Урбано частенько приглашал нас к своей сестрице пропустить по стаканчику. Пили мы за его счет, в долг без отдачи, потому что в карманах у нас ветер свистел. А кончилось тем, что он без друзей остался: бывало, завидим его издали на улице — и ходу, а то как бы не надумал долг с нас взыскивать.
Может, с этого он и стал такой злой, а может — от рождения был, не знаю.
Его после четвертого класса из школы выгнали: застали с сестрицей двоюродной, с этой, которая Задери Подол, в пустой цистерне за уборными, они там пристроились в мужа и жену играть. Вся школа сбежалась: и мальчишки, и девчонки. Стоим толпой, хохот, улюлюканье. Его, чтобы еще стыдней было, за ухо к выходной двери ведут, как бы сквозь строй. А он идет, голову поднял и кулаком грозится, погодите, мол, я еще с вами поквитаюсь.

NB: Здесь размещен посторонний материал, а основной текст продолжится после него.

(** C9, as the code has it: [calculer_chemin_critique] returns nothing and
    stores the path it computed in [self.chemin_critique]: it returns
    exactly when the visit of the tasks returns a non-empty list of pairs,
    and the field then holds the path of the pair that [max] selects.  It
    changes nothing else (not the objects of the heap, not what has been
    printed, no other field of the project), and nothing at all when it
    raises. *)
Theorem calculer_chemin_critique_assigns_only_chemin_critique :
  forall depth s,
    let s' := (calculer_chemin_critique depth s).2 in
    (s' = s \/
     exists path, s' = set_projet (Projet.set_chemin_critique path (projet s)) s)
    /\ (forall e, (calculer_chemin_critique depth s).1 = Raise e -> s' = s)
    /\ objs s' = objs s
    /\ stdout s' = stdout s
    /\ Projet.taches (projet s') = Projet.taches (projet s)
    /\ Projet.equipe (projet s') = Projet.equipe (projet s)
    /\ Projet.version (projet s') = Projet.version (projet s)
    /\ Projet.budget (projet s') = Projet.budget (projet s)
    /\ Projet.changements (projet s') = Projet.changements (projet s)
    /\ Projet.risques (projet s') = Projet.risques (projet s)
    /\ Projet.jalons (projet s') = Projet.jalons (projet s)
    /\ ((calculer_chemin_critique depth s).1 = Return tt ->
        exists x l,
          (all_paths depth (objs s) (Projet.taches (projet s)) ∅).1
            = Return (x :: l)
          /\ s' = set_projet
                    (Projet.set_chemin_critique (max_from x l).2 (projet s)) s
          /\ Projet.chemin_critique (projet s') = (max_from x l).2)
    /\ (forall x l,
          (all_paths depth (objs s) (Projet.taches (projet s)) ∅).1
            = Return (x :: l) ->
          (calculer_chemin_critique depth s).1 = Return tt
          /\ Projet.chemin_critique (projet s') = (max_from x l).2).
Proof.
  intros depth s s'. subst s'. split; [apply calculer_chemin_critique_frame|].
  rewrite calculer_chemin_critique_eq.
  destruct (all_paths _ _ _ _).1 as [[|x l]|e]; cbn; split_and!; try done.
  - intros _. by exists x, l.
  - by intros x' l' [= <- <-].
Qed.

(** C9 as stated fails: on the project of the script the computation
    changes the field [chemin_critique] of the project. *)
Lemma calculer_chemin_critique_writes_project :
  Projet.chemin_critique (projet (state_of script_heap [0; 1])) = []
  /\ Projet.chemin_critique
       (projet (calculer_chemin_critique 2 (state_of script_heap [0; 1])).2)
     = [1].
Proof. split; by vm_compute. Qed.

(** C10: when [calculer_chemin_critique] returns, every path of the memo
    dictionary it built is non-empty and ends with the task it is memoized
    for, and the critical path stored on the project is non-empty and ends
    with a task of the project. *)
Theorem memoized_paths_end_with_their_task :
  forall depth s s',
    calculer_chemin_critique depth s = (Return tt, s') ->
    (forall k len path,
       (all_paths depth (objs s) (Projet.taches (projet s)) ∅).2 !! k
         = Some (len, path) ->
       path <> [] /\ last path = Some k)
    /\ exists tache,
         tache ∈ Projet.taches (projet s)
         /\ last (Projet.chemin_critique (projet s')) = Some tache.
Proof.
  intros depth s s'. rewrite calculer_chemin_critique_eq.
  destruct (all_paths _ _ _ _) as [o memo] eqn:Hrun.
  destruct (all_paths_wf _ _ _ _ _ _ memo_wf_empty Hrun) as [Hwf Hpaths].
  destruct o as [[|x l]|e]; cbn; [done| |done]. intros [= <-]. split.
  - intros k len path Hk. specialize (Hwf _ _ Hk). cbn in Hwf.
    split; [|done]. by intros ->.
  - specialize (Hpaths _ eq_refl).
    pose proof (max_from_elem l x) as Hmax.
    apply list_elem_of_lookup in Hmax as [i Hi].
    destruct (Forall2_lookup_r _ _ _ _ _ Hpaths Hi) as (tache & Htache & Hlast).
    exists tache. split; [by eapply list_elem_of_lookup_2|done].
Qed.

Lemma memoized_paths_end_with_their_task_witness :
  exists tache,
    tache ∈ [0; 1; 2; 3]
    /\ last (Projet.chemin_critique
               (projet (calculer_chemin_critique 4
                          (state_of diamond_heap [0; 1; 2; 3])).2))
       = Some tache.
Proof.
  apply (memoized_paths_end_with_their_task 4
           (state_of diamond_heap [0; 1; 2; 3])).
  by vm_compute.
Defined.

(** ** What [max] and the loop over the dependencies select *)

Lemma max_from_ge {A} (l : list (Z * A)) : forall best,
  (best.1 <= (max_from best l).1)%Z.
Proof.
  induction l as [|x l Hind]; intros best; cbn; [lia|].
  pose proof (Hind (if (x.1 >? best.1)%Z then x else best)) as Hle.
  destruct (Z.gtb_spec x.1 best.1); lia.
Qed.

(** [max_from best l] is the first item of [best :: l] whose key is the
    greatest: the items before it have a smaller key, the items after it
    have no greater key. *)
Lemma max_from_first {A} (l : list (Z * A)) : forall best,
  exists pre post,
    best :: l = pre ++ max_from best l :: post
    /\ Forall (fun x => (x.1 < (max_from best l).1)%Z) pre
    /\ Forall (fun x => (x.1 <= (max_from best l).1)%Z) post.
Proof.
  induction l as [|x l Hind]; intros best; cbn.
  - by exists [], [].
  - destruct (Hind (if (x.1 >? best.1)%Z then x else best))
      as (pre & post & Heq & Hpre & Hpost).
    destruct (Z.gtb_spec x.1 best.1) as [Hgt|Hle].
    + exists (best :: pre), post. rewrite Heq. split_and!; [done| |done].
      constructor; [|done]. pose proof (max_from_ge l x). lia.
    + destruct pre as [|b pre]; cbn in Heq; injection Heq as Hb Hl.
      * exists [], (x :: l). split_and!.
        -- cbn. by rewrite <- Hb.
        -- constructor.
        -- rewrite Hl at 1. constructor; [rewrite <- Hb; lia|done].
      * exists (b :: x :: pre), post. split_and!.
        -- cbn. by rewrite <- Hb, <- Hl.
        -- apply Forall_cons in Hpre as [Hlt Hpre]. subst b.
           constructor; [done|]. constructor; [lia|done].
        -- done.
Qed.

(** ** The recurrence of the memo dictionary *)

Lemma all_paths_inv (I : Memo -> Prop) depth h taches :
  (forall t memo o memo',
      I memo -> find_longest_path depth h t memo = (o, memo') -> I memo') ->
  forall memo o memo',
    I memo -> all_paths depth h taches memo = (o, memo') -> I memo'.
Proof.
  intros Hfind. induction taches as [|tache taches IH]; intros memo o memo' HI Hrun.
  - cbn in Hrun. unfold ret in Hrun. by simplify_eq.
  - rewrite all_paths_cons in Hrun.
    destruct (find_longest_path _ _ _ _) as [[r|e] memo1] eqn:Hd.
    + assert (I memo1) as HI1 by (eapply Hfind; [exact HI|exact Hd]).
      destruct (all_paths _ _ _ memo1) as [[rs|e] memo2] eqn:Hrest;
        simplify_eq; (eapply IH; [exact HI1|exact Hrest]).
    + simplify_eq. eapply Hfind; [exact HI|exact Hd].
Qed.

Lemma entry_ok_mono h memo memo' k r :
  memo ⊆ memo' -> entry_ok h memo k r -> entry_ok h memo' k r.
Proof.
  intros Hsub (t & Ht & Hentry). exists t. split; [done|].
  destruct (Tache.dependances t) as [|d0 deps]; [done|].
  destruct Hentry as (ds & Hds & ->). exists ds. split; [|done].
  eapply Forall2_impl; [exact Hds|]. intros d rd Hd. cbn in *.
  eapply lookup_weaken; [exact Hd|exact Hsub].
Qed.

Lemma memo_rec_empty h : memo_rec h ∅.
Proof. intros k r Hk. by rewrite lookup_empty in Hk. Qed.

Lemma memo_rec_insert h memo k r :
  memo !! k = None -> memo_rec h memo -> entry_ok h memo k r ->
  memo_rec h (<[k := r]> memo).
Proof.
  intros Hfresh Hrec Hentry k' r'. rewrite lookup_insert. case_decide.
  - intros [= <-]. subst k'. eapply entry_ok_mono; [|done]. by apply insert_subseteq.
  - intros Hk'. eapply entry_ok_mono; [|by apply Hrec]. by apply insert_subseteq.
Qed.

(** After the loop, the accumulator is the first entry of greatest length
    among the initial one and the entries memoized for the dependencies. *)
Lemma for_dependances_results h depth deps : forall acc memo m memo1,
  no_cyclic h memo ->
  for_dependances (find_longest_path depth h) deps acc memo = (Return m, memo1) ->
  exists ds,
    Forall2 (fun d rd => memo1 !! d = Some rd) deps ds /\ m = max_from acc ds.
Proof.
  induction deps as [|d deps IH]; intros acc memo m memo1 Hno Hrun.
  - cbn in Hrun. unfold ret in Hrun. simplify_eq. by exists [].
  - rewrite for_dependances_cons in Hrun.
    destruct (find_longest_path depth h d memo) as [[r|e] memoA] eqn:Hd; [|done].
    destruct (find_longest_path_run_ok _ _ _ _ _ _ Hno Hd) as (_ & HnoA & _).
    destruct (IH _ _ _ _ HnoA Hrun) as (ds & Hds & ->).
    destruct (for_dependances_run_ok h _ deps
                (find_longest_path_run_ok h depth) _ _ _ _ HnoA Hrun)
      as (Hsub & _).
    exists (r :: ds). split; [|done]. constructor; [|done].
    eapply lookup_weaken; [|exact Hsub].
    by eapply find_longest_path_memoized.
Qed.

(** The loop over the dependencies of a task does not memoize the task. *)
Lemma for_dependances_fresh h depth tache t acc memo m memo1 :
  no_cyclic h memo -> memo !! tache = None -> h !! tache = Some t ->
  for_dependances (find_longest_path depth h) (Tache.dependances t) acc memo
    = (Return m, memo1) ->
  memo1 !! tache = None.
Proof.
  intros Hno Hfresh Ht Hrun.
  destruct (for_dependances_run_ok h _ _
              (find_longest_path_run_ok h depth) _ _ _ _ Hno Hrun)
    as (_ & Hno1 & Hnew & _).
  destruct (memo1 !! tache) as [r|] eqn:Hr; [|done].
  destruct (Hnew tache) as (d & Hin & Hreach); [by eexists|done|].
  destruct (Hno1 tache); [by eexists|].
  exists tache. split; [constructor|].
  eapply tc_rtc_r; [|exact Hreach]. apply tc_once. by exists t.
Qed.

Потом ее повели. Смотрим, всхлипывает, глаза в землю, будто кафели под ногами считает, а в дверях не выдержала — ударилась в слезы да как взвоет, у нас аж в ушах зазвенело. Так и прокричала весь день, точь-в-точь койот ночью.
Ну да у тебя память никудышная, где тебе помнить.
Рассказывали, что дядя его Фиденсио — знаешь, хозяин сахароварни — так его отдул, что он, еще бы немного, на всю жизнь калекой параличным остался. Вот он со злости и уехал из города.
Как в воду канул, ни слуху ни духу, пока вдруг в один распрекрасный день, глядим: вернулся. Полицейским заделался. И будто никого тут не знает. Сидит с утра до вечера на площади перед участком, на скамейке, карабин между колен поставит да исподлобья на людей поглядывает. И такая ненависть у него во взгляде. Ни с кем не заговорит, не поздоровается. А если кто сам на него посмотрит, так он прикинется, будто незнаком с тобой, будто и в глаза тебя сроду не видывал.